Un subsecretario de Hacienda de ya varios años (que, me parecía, tenía una cierta visión social y advertía una aumento inequívoco de la pobreza) me dijo esto, alguna vez que nos sentamosoff the record. Reconstruyo las palabras de memoria:
“El problema es que estos cabrones [su jefe y la camarilla en el Gobierno al que servía] ya no se atreven a nada sin calcular cómo los verá el mercado. Por eso seguimos con los mismos edificios públicos que teníamos hace 70 años.

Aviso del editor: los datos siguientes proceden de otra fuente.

(** * A producer/consumer task pipeline: fake lookup, fake middleware,
      a blocking queue and a pool of worker threads.

    The development embeds the two variants of the program,
    [DistributedSystemCodeSample.cpp] and [DistributedSystemWithSOLID.cpp].
    The sequential code (lookup, notify, handler) is written in a small
    writer/exception monad; the queue and the thread pool are an executable
    small-step semantics in which a scheduler picks the thread that runs
    next. *)

From Stdlib Require Import ZArith String Ascii DecimalString Decimal DecimalZ.
From stdpp Require Import base option list strings gmultiset.

Open Scope Z_scope.

(** ** Values, output and exceptions *)

(** Task identifiers are C++ [int]s.  The program compares and prints them
    and does no arithmetic on them, and the loop counters of [main] stay
    between 0 and 6, so nothing wraps around: identifiers are integers of
    [Z], of which the values of an [int] are a part. *)

(** [std::to_string(int)] and [operator<<(int)]: the decimal rendering, with a
    leading minus sign for negative numbers and no leading zeros. *)
Definition to_string (z : Z) : string := NilZero.string_of_int (Z.to_int z).

(** The two streams the program writes to. *)
Inductive ostream := cout | cerr.

(** What a run leaves behind, in the order it happens: a line written to a
    stream ([os << ... << std::endl], without the line terminator), and an
    entry into [MiddlewareService::sendMessage] with its argument. *)
Inductive event :=
| Print (os : ostream) (line : string)
| Call_sendMessage (message : string).

(** The only exception the program throws.  It derives from [std::exception],
    so the handler [catch (const std::exception&)] matches it. *)
Inductive exception :=
| invalid_argument (what_arg : string).
(** A record in the trace of a run is the sender's. *)
Lemma run_trace_records (events : list Event) (db : Db) :
  Forall (fun eo => forall record, snd eo = Stored record ->
                      Media.userId record = Msg.from_id (msg (fst eo)))
         (snd (run imageHash sha256hex db events)).
Proof.
  revert db. induction events as [|ev rest IH]; intros db; [constructor|].
  cbn [run]. pose proof (onMessage_effect imageHash sha256hex db ev) as Heff.
  cbv zeta in Heff.
  destruct (onMessage imageHash sha256hex db ev) as [db1 o]. cbn [fst snd] in Heff.
  specialize (IH db1). destruct (run imageHash sha256hex db1 rest) as [db2 trace].
  cbn [snd] in IH |- *. constructor; [|assumption].
  cbn [fst snd]. intros record ->.
  now destruct Heff as (mediaHash & mediaType & _ & _ & -> & _).
Qed.

Lemma countOf_stored (uid : Z) (kind : option MediaType) (trace : list (Event * Outcome)) :
  Forall (fun eo => forall record, snd eo = Stored record ->
                      Media.userId record = Msg.from_id (msg (fst eo))) trace ->
  countOf uid (isStored kind) trace
  = List.length
      (filter (fun m => Z.eqb (Media.userId m) uid
                        && match kind with
                           | Some mt => MediaType_eqb (Media.mediaType m) mt
                           | None => true
                           end) (storedRecords trace)).
Proof.
  induction 1 as [|[ev o] trace Hhead _ IH]; [reflexivity|].
  rewrite countOf_cons, IH. unfold storedRecords. cbn [flat_map fst snd].
  rewrite filter_app, length_app. f_equal.
  destruct o; cbn [isStored]; rewrite ?andb_false_r; try reflexivity.
  cbn [filter]. rewrite (Hhead record eq_refl). unfold sentBy. cbn [fst].
  now destruct (Z.eqb (Msg.from_id (msg ev)) uid && _).
Qed.

Lemma countOf_duplicates (uid : Z) (trace : list (Event * Outcome)) :
  countOf uid isDuplicate trace = List.length (duplicatesOf uid (duplicateEntries trace)).
Proof.
  induction trace as [|[ev o] trace IH]; [reflexivity|].
  rewrite countOf_cons, IH. unfold duplicatesOf, duplicateEntries.
  cbn [flat_map fst snd]. rewrite filter_app, length_app. f_equal.
  destruct o; cbn [isDuplicate]; rewrite ?andb_false_r; try reflexivity.
  cbn [filter DuplicateEntry.userId]. unfold sentBy. rewrite andb_true_r.
  now destruct (Z.eqb (Msg.from_id (msg ev)) uid).
Qed.


End CountersAndCollections.

(** *** The counters as they are stored *)

Lemma updateUserStatistics_stored (db : Db) (uid1 : Z) (username : string)
    (mediaType : MediaType) (now uid : Z) :
  storedCounters (updateUserStatistics db uid1 username mediaType now) uid
  = if Z.eqb uid1 uid then messageCounted (storedCounters db uid) else storedCounters db uid.
Proof.
  unfold storedCounters, updateUserStatistics.
  destruct (findOneUser uid1 (userStats db)) as [u1|] eqn:Hfound; cbn [userStats].
  - rewrite findOneUser_updateOneUser by reflexivity.
    destruct (Z.eqb uid1 uid) eqn:E; [|reflexivity].
    apply Z.eqb_eq in E. subst uid. now rewrite Hfound.
  - rewrite findOneUser_app. cbn [newUserStats UserStats.userId].
    destruct (Z.eqb uid1 uid) eqn:E.
    + apply Z.eqb_eq in E. subst uid. now rewrite Hfound.
    + now destruct (findOneUser uid (userStats db)).
Qed.

Lemma trackDuplicate_stored (db : Db) (uid1 : Z) (username : string) (now uid : Z) :
  storedCounters (trackDuplicate db uid1 username now) uid
  = if Z.eqb uid1 uid then duplicateCounted (storedCounters db uid)
    else storedCounters db uid.
Proof.
  unfold storedCounters, trackDuplicate. cbn [userStats].
  destruct (findOneUser uid1 (userStats db)) as [u1|] eqn:Hfound.
  - rewrite findOneUser_updateOneUser by reflexivity.
    destruct (Z.eqb uid1 uid) eqn:E; [|reflexivity].
    apply Z.eqb_eq in E. subst uid. now rewrite Hfound.
  - rewrite findOneUser_app. cbn [upsertedStats UserStats.userId].
    destruct (Z.eqb uid1 uid) eqn:E.
    + apply Z.eqb_eq in E. subst uid. now rewrite Hfound.
    + now destruct (findOneUser uid (userStats db)).
Qed.

Lemma messageCounted_after (accepted duplicates : nat) :
  messageCounted (countersAfter accepted duplicates) = countersAfter (S accepted) duplicates.
Proof. destruct accepted, duplicates; reflexivity. Qed.
(* ===== verification/_CoqProject ===== *)
-Q . S2P
Prelude.v
Crates.v
Sample.v
Extension.v
Connection.v
CManager.v
Messages.v
Proxy.v
Handler.v
Setup.v
ManagerInv.v
NatTable.v
Manager.v
SampleManager.v
ManagerProps.v
Ports.v
Packets.v
Translate.v
Steady.v
StateMachine.v
Reach.v
Counters.v
Pipeline.v
Safety.v
SampleEngine.v
Closing.v
Calm.v
PipelineProps.v
StateProps.v
TranslateProps.v
Wiring.v
SetupProps.v
Runs.v
Report.v
ReportProps.v
Main.v
MainProps.v
(* ===== verification/Prelude.v ===== *)
(** * ProxyEngine: a verification development

    ProxyEngine is a TCP proxy with delayed binding. It answers a client's
    handshake itself, selects the target server when the first payload packet
    arrives, opens a second connection to that server, and from then on
    translates the packets of both directions. Each core runs one pipeline: a
    closure called with every packet, which owns a table of connections, a timer
    wheel and counters and shares nothing with other pipelines. The program is
    sequential within a pipeline, so the model is a function of the pipeline's
    state and one packet.

    ** Parts of the program and files of the development

    - [src/src/cmanager.rs], [Extension]: the server-side record of a connection,
      seven states with time stamps. [Extension.v].
    - [src/src/cmanager.rs], [ProxyConnection] and [DetailedConnection]: the state
      of one connection, and its entry in a record store shared by reference.
      [Connection.v]; the stores live in the [World], a handle is a number.
    - [src/src/cmanager.rs], [ConnectionManager]: the table of connections by
      proxy port, the queue of free ports, the map from client sockets to ports,
      releases, timeouts, the fetching of records. [CManager.v].
    - [src/src/nftcp.rs], lines 125-151 and 224-418: the packet allocator and the
      functions that rewrite packets ([client_syn_received], [client_to_server],
      [server_to_client], [select_server], [server_synack_received]). [Proxy.v].
    - [src/src/nftcp.rs], lines 422-836: the main closure with its filters, its
      two TCP state machines and the timer tick. [Handler.v]; the branches of the
      long if-chains are definitions of their own ([client_fin], [server_ack],
      ..), composed in the order of the code.
    - [src/src/lib.rs]: the configuration, the types of the two functions of the
      embedding program, the loop over the ports of a core. [src/src/nftcp.rs],
      lines 45-216 and 838-862: the setup of one pipeline, what its closure
      captures and the tasks around it. [src/src/bin.rs], lines 141-185: the server
      list and the closures of the program. [Setup.v]; the messages to and from
      the run time (netfcts) are in [Messages.v].
    - [src/src/bin.rs], lines 118-290: [main], with the installation on the cores,
      the requests to the pipelines and the loop over the replies. [Main.v], as a
      sequence of actions. Lines 47-116, the evaluation of the records (the counts,
      the text of the file, the lines logged, [Display] of [Extension]): [Report.v].
    - the crates netfcts and e2d2, which are not in the repository: [Crates.v]
      has their types and operations as type classes, and separate classes for
      the laws that the theorems use; [Sample.v] has concrete instances that
      satisfy all of these laws, on which the witnesses run.

    ** How they interact

    [delayed_binding] (the closure) filters a packet, and hands it to
    [timer_tick] or [tcp_packet]. The latter asks the manager for the connection
    of the packet, lends it to [client_tcp] or [server_tcp] ([with_con]: the
    connection is read out of the table, the handler runs on a context [Ctx] of
    that connection and the pipeline's other state, and the connection is
    written back), and then releases the port the handler asks to release. The
    handlers call the packet functions; these call the two closures of the
    embedding program. Packets are handles into a packet memory ([PacketMem]);
    a clone is a second handle to the same buffer, so what is written through
    one is read through the other ([same_buf]).

    [main] starts the run time and has [setup_pipes_delayed_proxy] called on each
    core; that goes through the ports and runs [setup_delayed_proxy], whose calls
    on the scheduler are recorded as data ([SchedCall]): the closure with its
    first state, and the streams that feed it and send its groups on. Later
    [main] talks to the pipelines only by messages, which a timer tick reads
    ([timer_tick]) and answers. [Runs.v] puts the closure back together with its
    surroundings: a run alternates calls with what the others may do in between.

    ** Conventions

    Code that can fail runs in the monad [M S]: from a state to a result and a
    state, or to a [panic] (index out of bounds, overflow, division by zero,
    failed assertion, [unwrap] of [None]). A machine integer is a [Z]; explicitly
    wrapping operations are taken modulo [2^w], plain ones go through [arith],
    which panics or wraps as the build profile ([Profile]) says. [wp m E Q s]:
    run from [s], [m] either returns a result and a state in [Q] or panics with a
    panic in [E]; with [E := no_panic] it returns, with [any_panic] a panic is
    tolerated.

    The one loop of the code that is not structural is the tick loop of
    [release_timeouts]; it has fuel, and [None] is the result when it runs out.
    The laws of the wheel give a measure ([wheel_lag], the number of entries that
    are due) that each round of the loop decreases; more fuel than that measure
    is enough, and the theorems say so.

    ** What the theorems show

    - Manager ([ManagerInv.v], [NatTable.v], [Manager.v], [ManagerProps.v],
      [Ports.v]): the invariant [cm_inv] ties the table, the queue and the map together; the
      manager refines a NAT table (a partial bijection of sockets and ports with a
      FIFO queue of free ports), with the exact effect of allocation, release and
      timeouts; lookups agree; ports are conserved over every sequence of
      operations from [cm_new] on ([cm_step]). Two cases in which the code
      breaks its own assertions are theorems too: the client address 0.0.0.0, and
      fetching the records while connections are recorded.
    - Packet functions ([Packets.v], [Translate.v], [TranslateProps.v]): the exact
      headers, payload and connection after each of them; the two directions are
      inverse on sequence and acknowledgement numbers; the handshake with the
      server joins the handshake with the client.
    - State machine ([Steady.v], [StateMachine.v], [Reach.v], [Counters.v],
      [Closing.v], [StateProps.v]): the handlers implement a table of events; over
      every sequence of packets they handle ([packet_step]), the pairs of states
      a connection can reach and the balance of the counters; that a connection
      can always be closed by packets built from what it has stored
      ([closes_within]).
    - Pipeline ([Pipeline.v], [PipelineProps.v]): the invariant [engine_inv] of the
      whole state is kept by every call of the closure; the pipeline refines
      independent sessions, one per port, that move along the state machine; a
      requested release never fails; a packet touches no connection but its own.
    - Absence of panics ([Safety.v], [Calm.v], [PipelineProps.v]): a call on a calm
      pipeline returns and leaves it calm if the outside serves the packet; both
      conditions are predicates of the state ([calm], [serves]).
    - Setup ([Wiring.v], [SetupProps.v]): the setup installs a closure in its
      invariant for each port with both queues; the calls on the scheduler and the
      messages to the run time; each group leaves by the port it should and the
      pipelines of a core keep apart, given what the code's comments say of the
      operators of e2d2 ([FlowLaws]); what the selection closures select; the
      server list.
    - Runs ([Runs.v]): the closures of the program are as the pipeline's theorems
      assume; the composition of setup and pipeline: after the setup with the closures
      of the program, every run stays calm and follows the sessions, and the next
      served call returns.
    - Main program ([ReportProps.v], [MainProps.v]): the actions of [main] in order;
      the loop over the replies ends and holds the latest data of every pipeline;
      the evaluation of the records is total and writes the right file and counts.
    - Records ([Extension.v]): what is pushed is what is shown; capacity and
      precision.

    [SampleManager.v] and [SampleEngine.v] hold the concrete managers and
    pipelines the witnesses use.

    ** What is not modelled

    Log messages of the pipelines and of the setup, and those of [debug!] (with the
    panics their arguments could raise; what [main] and the report print and log
    is modelled), the profiling feature, the destructors of packets and
    the reference counts they change, borrow flags of the record stores (no borrow
    is held across another), the overflow of counters, [GLOBAL_MANAGER_COUNT] (it
    is only logged), what e2d2's operators do with the packets (an interface with
    laws), the run time of netfcts and the operating system (arguments of [main]),
    and the tests. Threads do not interleave in the model: a pipeline shares
    nothing with others but messages and packet buffers, and what those may do
    between two calls is the relation [env_step].

    With detailed records on, the theorems about the state machine and the
    pipeline tolerate panics, since the record of a connection can overflow
    ([Extension.v]); without them [delayed_binding_total] excludes every panic,
    under conditions it states. *)
From Stdlib Require Import ZArith Lia ssreflect.
From stdpp Require Export base numbers gmap list.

Por eso tenemos sólo una UNAM. ¿Te imaginas si Guillermo Ortiz se entera que, digamos, queremos construir otra UNAM? Se muere [estaba en Banxico]. Dirá que de dónde va a salir el dinero. ¡En los años 40 éramos una economía pequeñísima y hacíamos más!”.
El proyecto de López Obrador no está considerando que los mexicanos decidan cambiar de rumbo en seis años. Pero a la vez, puesto en sus zapatos, no hay otra manera de proceder si se está pensando en un cambio de fondo. Eso concluyo.
Atrapado en ese dilema, ahora falta que el país resista a su proyecto estos seis años (poco más de cien días): que la tensión (que no “resistencia”) no rompa la liga; que empiece a demostrar que su estrategia mueve la economía, que baja la violencia, que se abate la pobreza y la desigualdad con proyectos y no sólo con programas de ayuda asistencial directa.
Falta, pues, que AMLO demuestre, ya sin discursos y lejos de la plaza pública, que puede. O el “nunca más” se quedará en una simple ilusión.